Aida 203 Con
THEY say you can't have enough of a good thing. Something the ANC seems seriously to have taken to heart. Next month marks "Constitution Week," slotted in between St Patrick's Day and Sharpeville Day (renamed Human Rights Day). To mark the occasion the government plans to unleash on its unsuspecting citizens about 1 200 tons of paper in the shape of 7 million copies of the SA Constitution, in all eleven official languages.
What a delight for SAPPI, the printing industry, whatever services are inspanned to speed the popular publication to its 7 million eager readers: and, of course, the waste paper industry. On March 17 some 4 million high school children will carry these wordy treasures home. In post offices everywhere another 2 million copies of the constitution in eleven distinct piles will join the dusty heaps of telephone directories already clogging the public's queuing space.
A further half million will be handed to the police and army for distribution among the guardians of the state and public order, with strict orders that they are not to be read on duty, enticing as that prospect may be. Unfortunately, they will have to share their portion with jailers and "all prisoners," for whom reading will no doubt be compulsory. In that case, we can expect widespread prisoner protest as they study the human rights provisions.
The last half million will go to "various local government structures, NGO's and members of Parliament." Prolific though the latter are, it is not expected that they will relieve the government of more than a couple of hundred thousand.
For those unlucky enough to be handed a copy in a language which is neither transparent nor accessible (Xitsonga or Sesotho sa Leboa possibly) each copy will be accompanied by an "illustrated guide" which will "make many of the legal concepts contained in it accessible to lay people" - thus rendering our armies of constitutional lawyers unemployable.
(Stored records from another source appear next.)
Lemma valid_inv t :
  isValidProfileScreenshot t = true →
  first_hit mainMenuIndicators t = None
  ∧ ∃ p, first_hit profileIndicators t = Some p.
Proof.
  unfold isValidProfileScreenshot.
  destruct (first_hit mainMenuIndicators t); [discriminate |].
  destruct (first_hit profileIndicators t) as [p|]; [| discriminate].
  intros _. split; [done | by exists p].
Qed.

(** X18: text around a main-menu text cannot make it a profile: a text that
    a main-menu pattern matches is rejected within any surrounding text.
    Around an accepted text the profile evidence stays, so the surrounded
    text is accepted unless a main-menu pattern now matches it. *)
Theorem context_cannot_redeem_menu_text (t pre post : text) :
  (Exists (fun p => test p t = true) mainMenuIndicators →
     isValidProfileScreenshot (pre ++ t ++ post) = false)
  ∧ (isValidProfileScreenshot t = true →
       (isValidProfileScreenshot (pre ++ t ++ post) = true
        ↔ ¬ Exists (fun p => test p (pre ++ t ++ post) = true) mainMenuIndicators)).
Proof.
  split.
  - intros Hex. apply menu_hit_rejects.
    apply Exists_exists in Hex as (p & Hin & Hp).
    apply Exists_exists. exists p. split; [done |]. by apply test_in_context.
  - intros Hv. destruct (valid_inv t Hv) as (_ & p & Hp).
    apply first_hit_Some in Hp as [Hin Hpt].
    split.
    + intros Hv'. destruct (valid_inv _ Hv') as (Hnone & _).
      by apply first_hit_None.
    + intros Hno. apply first_hit_None in Hno.
      unfold isValidProfileScreenshot. rewrite Hno.
      destruct (first_hit profileIndicators (pre ++ t ++ post)) eqn:E; [done |].
      apply first_hit_None in E. destruct E.
      apply Exists_exists. exists p. split; [done |]. by apply test_in_context.
Qed.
Lest this monumental metamorphosis of indigestible legalese into reading for the illiterate masses be considered too soberly instructive for such a festive occasion as Constitution Week, the government has ordered and will deliver "one million copies of a human rights comic" to enliven the lives of students. Teachers will not be left out. They will receive teaching aids to the Constitution. Even the "visually impaired" will not be spared. They will be supplied with tape aids and a ton or two of Constitution in Braille.
Thus will the Constitution be "delivered" by the myriads of paid public representatives (from all ten parliaments) already back in their constituencies to act as midwives in the manifold delivery. All we can say is that the delivery can't be worse than the conception. Or can it?